*** Opening Material provided ***

Lemma mov15_ends : n < 16 -> ends 0 (rte_mov15_or_less dst src n) dst.
Proof.
  intros Hn m H. pose proof (co_fits C) as Hf. unfold fits in Hf.
  pose proof (four_bits ltac:(lia)) as E4. unfold rte_mov15_or_less.
  set (b8 := truthy (Z.land n 8)) in *. set (b4 := truthy (Z.land n 4)) in *.
  set (b2 := truthy (Z.land n 2)) in *. set (b1 := truthy (Z.land n 1)) in *.
  assert (forall b, 0 <= b2z b <= 1) as B by (intros []; simpl; lia).
  pose proof (B b8) as I8. pose proof (B b4) as I4. pose proof (B b2) as I2. pose proof (B b1) as I1.
  destruct (bit_run b8 8 0 0 m ltac:(lia) ltac:(lia) H) as (m1 & E1 & H1).
  rewrite !Z.add_0_r in E1. rewrite (mbind_run _ _ _ _ _ E1).
  set (o1 := 0 + b2z b8 * Z.of_nat 8) in *. assert (o1 = b2z b8 * 8) as O1 by (unfold o1; lia).
  destruct (bit_run b4 4 o1 (Z.max 0 o1) m1 ltac:(lia) ltac:(lia) H1) as (m2 & E2 & H2).
  rewrite (mbind_run _ _ _ _ _ E2).
  set (o2 := o1 + b2z b4 * Z.of_nat 4) in *.
  assert (o2 = o1 + b2z b4 * 4) as O2 by (unfold o2; lia).
  destruct (bit_run b2 2 o2 (Z.max (Z.max 0 o1) o2) m2 ltac:(lia) ltac:(lia) H2) as (m3 & E3 & H3).
  rewrite (mbind_run _ _ _ _ _ E3).
  set (o := o2 + b2z b2 * Z.of_nat 2) in *. assert (o = o2 + b2z b2 * 2) as O3 by (unfold o; lia).
  assert (step o (if b1 then mov 1 (dst + o) (src + o) else mret tt) n) as S1.
  { destruct b1; simpl b2z in E4.
    - apply (copies_use 0 1 1 (mov 1) _ _ o); [apply (copies_mov 1)|lia..].
    - apply (step_weaken _ o); [apply step_ret|lia]. }
  destruct (S1 m3) as (m4 & E5 & H4); [apply (copied_weaken _ _ _ H3); lia|].
  exists m4. split; [|done]. by rewrite (mbind_run _ _ _ _ _ E5).
Qed.

Lemma pos_0 : (dst, src, n) = pos 0.
Proof. unfold pos. by rewrite !Z.add_0_r, Z.sub_0_r. Qed.

(** A mover at [o] with [c'] bytes copied afterwards. *)
Lemma ends_mov w f o c c' d s q r :
  copies 0 w w f -> d = dst + o -> s = src + o -> 0 <= o <= c -> o + w <= n ->
  c' <= Z.max c (o + w) -> ends c' q r -> ends c (f d s ;; q) r.
Proof.
  intros Hf Hd Hs Ho Hn Hc Hq. apply (ends_seq _ c'); [|done].
  by apply (copies_use 0 w w f c c' o).
Qed.

(** The first bytes of a long copy, up to the alignment of the destination. *)
Lemma ends_align w f k c q r :
  copies 0 w w f -> 0 <= k <= w -> w <= n -> 0 <= c ->
  ends (Z.max c w) (q (pos k)) r -> ends c ((f dst src ;; mret (dst + k, src + k, u64 (n - k))) ≫= q) r.
Proof.
  intros Hf Hk Hn Hc Hq m H. pose proof (co_fits C) as Hfits. unfold fits in Hfits.
  destruct (copies_use 0 w w f c (Z.max c w) 0 dst src Hf ltac:(lia) ltac:(lia) ltac:(lia) ltac:(lia)
    ltac:(lia) m H) as (m1 & E1 & H1).
  destruct (Hq m1 H1) as (m2 & E2 & H2). exists m2. split; [|done].
  unfold mbind, M_bind in *. rewrite E1. unfold mret, M_ret. cbn beta iota.
  rewrite wrap_small by (unfold fits; lia). exact E2.
Qed.

Ltac chunk H :=
  apply (ends_chunk 0); [lia..|apply H|];
  let o := fresh "o" in let E := fresh "E" in intros o E;
  match type of E with context [Z.leb ?a ?b] => destruct (Z.leb_spec a b) end.

(** *** AVX512 *)

Lemma avx512_16 : copies 0 16 16 Avx512.rte_mov16.
Proof. apply (copies_mov 16). Qed.
Lemma avx512_32 : copies 0 32 32 Avx512.rte_mov32.
Proof. apply (copies_mov 32). Qed.
Lemma avx512_64 : copies 0 64 64 Avx512.rte_mov64.
Proof. apply (copies_mov 64). Qed.
Lemma avx512_128 : copies 0 128 128 Avx512.rte_mov128.
Proof. apply (copies_moves Avx512.rte_mov64 64 2); [lia|apply avx512_64]. Qed.
Lemma avx512_256 : copies 0 256 256 Avx512.rte_mov256.
Proof. apply (copies_moves Avx512.rte_mov64 64 4); [lia|apply avx512_64]. Qed.

Lemma back63_ends o c r :
  0 <= o <= c -> o <= n -> n - o <= 128 -> 64 <= n -> ends c (Avx512.copy_block_128_back63 r (pos o)) r.
Proof. intros Ho Hn Hl H. apply (ends_tail 64); [apply avx512_64|lia..]. Qed.

(** A loop over blocks in a function of its own. *)
Lemma ends_blocks lim f o c q r :
  0 <= o <= c -> o <= n -> 0 < lim -> copies 0 lim lim f ->
  (forall o', stops lim lim o o' -> ends (Z.max c o') q r) ->
  ends c ((copy_chunks lim lim f (pos o) ;; mret tt) ;; q) r.
Proof.
  intros Ho Hn Hl Hf Hq m H.
  destruct (chunks_run 0 lim lim f c o m ltac:(lia) ltac:(lia) Hn ltac:(lia) Hf H)
    as (m1 & k & E1 & Hk & Hkn & Hlt & Hlast & H1).
  destruct (Hq (o + lim * k) ltac:(by exists k) m1 H1) as (m2 & E2 & H2). exists m2. split; [|done].
  unfold mbind, M_bind in *. rewrite E1. exact E2.
Qed.

Lemma avx512_long o c r :
  0 <= o <= c -> o <= n -> 64 <= n ->
  ends c (let '(dst, src, n) := pos o in
          Avx512.rte_mov512blocks dst src n ;;
          let '(dst, src, n) := skip_blocks 511 (dst, src, n) in
          p ← (if n >=? 128 then
                 Avx512.rte_mov128blocks dst src n ;; mret (skip_blocks 127 (dst, src, n))
               else mret (dst, src, n)) ;
          Avx512.copy_block_128_back63 r p) r.
Proof.
  intros Ho Hn H64. unfold pos at 1. change (dst + o, src + o, n - o) with (pos o).
  apply ends_blocks; [lia..|apply (copies_regs 64 8)|]. intros o1 S1.
  pose proof (stops_le 512 512 o o1 ltac:(lia) S1).
  pose proof S1 as (_ & _ & _ & Hn1 & Hl1 & _).
  rewrite (skip_blocks_pos 511 512 o o1 land_511) by (lia || done).
  unfold pos at 1. rewrite Z.geb_leb. change (dst + o1, src + o1, n - o1) with (pos o1).
  destruct (Z.leb_spec 128 (n - o1)).
  - intros m Hm.
    assert (G : ends (Z.max c o1) (Avx512.rte_mov128blocks (dst + o1) (src + o1) (n - o1) ;;
      Avx512.copy_block_128_back63 r (skip_blocks 127 (pos o1))) r).
    { apply ends_blocks; [lia..|apply (copies_regs 64 2)|]. intros o2 S2.
      pose proof (stops_le 128 128 o1 o2 ltac:(lia) S2).
      pose proof S2 as (_ & _ & _ & Hn2 & Hl2 & _).
      rewrite (skip_blocks_pos 127 128 o1 o2 land_127) by (lia || done).
      apply back63_ends; lia. }
    destruct (G m Hm) as (m' & E & H'). exists m'. split; [|done].
    unfold mbind, M_bind in *. cbn beta iota in *.
    destruct (Avx512.rte_mov128blocks (dst + o1) (src + o1) (n - o1) m) as [[[] ms]|]; exact E.
  - change (ends (Z.max c o1) (Avx512.copy_block_128_back63 r (pos o1)) r). apply back63_ends; lia.
Qed.

Lemma avx512_ends : ends 0 (Avx512.rte_memcpy_generic dst src n) dst.
Proof.
  unfold Avx512.rte_memcpy_generic.
  destruct (Z.ltb_spec n 16); [by apply mov15_ends|].
  destruct (Z.leb_spec n 32).
  { apply (ends_mov 16 _ 0 0 16); [apply avx512_16|lia..|].
    by apply (ends_two 16 _ 16 0); [apply avx512_16|lia..]. }
  destruct (Z.leb_spec n 64).
  { apply (ends_mov 32 _ 0 0 32); [apply avx512_32|lia..|].
    by apply (ends_two 32 _ 32 0); [apply avx512_32|lia..]. }
  destruct (Z.leb_spec n 512).
  { rewrite pos_0. chunk avx512_256; chunk avx512_128; apply back63_ends; lia. }
  rewrite land_63. pose proof (Z.mod_pos_bound dst 64 ltac:(lia)). rewrite Z.gtb_ltb.
  destruct (Z.ltb_spec 0 (dst mod 64)).
  - apply (ends_align 64); [apply avx512_64|lia..|]. apply avx512_long; lia.
  - rewrite pos_0. apply avx512_long; lia.
Qed.

(** *** AVX2 *)

Lemma avx2_16 : copies 0 16 16 Avx2.rte_mov16.
Proof. apply (copies_mov 16). Qed.
Lemma avx2_32 : copies 0 32 32 Avx2.rte_mov32.
Proof. apply (copies_mov 32). Qed.
Lemma avx2_64 : copies 0 64 64 Avx2.rte_mov64.
Proof. apply (copies_moves Avx2.rte_mov32 32 2); [lia|apply avx2_32]. Qed.
Lemma avx2_128 : copies 0 128 128 Avx2.rte_mov128.
Proof. apply (copies_moves Avx2.rte_mov32 32 4); [lia|apply avx2_32]. Qed.

Lemma back31_ends o c r :
  0 <= o <= c -> o <= n -> n - o <= 128 -> 32 <= n ->
  ends c (Avx2.copy_block_128_back31 r (pos o)) r.
Proof.
  intros Ho Hn Hl H. unfold Avx2.copy_block_128_back31.
  chunk avx2_64; apply (ends_tail 32 Avx2.rte_mov32); (lia || apply avx2_32).
Qed.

*** Closing Material provided ***

Exercise directions ▸ With the line holding "intros Hn m" as the first and the line holding "rewrite (mbind_run _ _ _ _ _ E2)." as the last, please transcribe exactly the lines of the material above in that range and nothing else.

Exercise solution ▸
  intros Hn m H. pose proof (co_fits C) as Hf. unfold fits in Hf.
  pose proof (four_bits ltac:(lia)) as E4. unfold rte_mov15_or_less.
  set (b8 := truthy (Z.land n 8)) in *. set (b4 := truthy (Z.land n 4)) in *.
  set (b2 := truthy (Z.land n 2)) in *. set (b1 := truthy (Z.land n 1)) in *.
  assert (forall b, 0 <= b2z b <= 1) as B by (intros []; simpl; lia).
  pose proof (B b8) as I8. pose proof (B b4) as I4. pose proof (B b2) as I2. pose proof (B b1) as I1.
  destruct (bit_run b8 8 0 0 m ltac:(lia) ltac:(lia) H) as (m1 & E1 & H1).
  rewrite !Z.add_0_r in E1. rewrite (mbind_run _ _ _ _ _ E1).
  set (o1 := 0 + b2z b8 * Z.of_nat 8) in *. assert (o1 = b2z b8 * 8) as O1 by (unfold o1; lia).
  destruct (bit_run b4 4 o1 (Z.max 0 o1) m1 ltac:(lia) ltac:(lia) H1) as (m2 & E2 & H2).
  rewrite (mbind_run _ _ _ _ _ E2).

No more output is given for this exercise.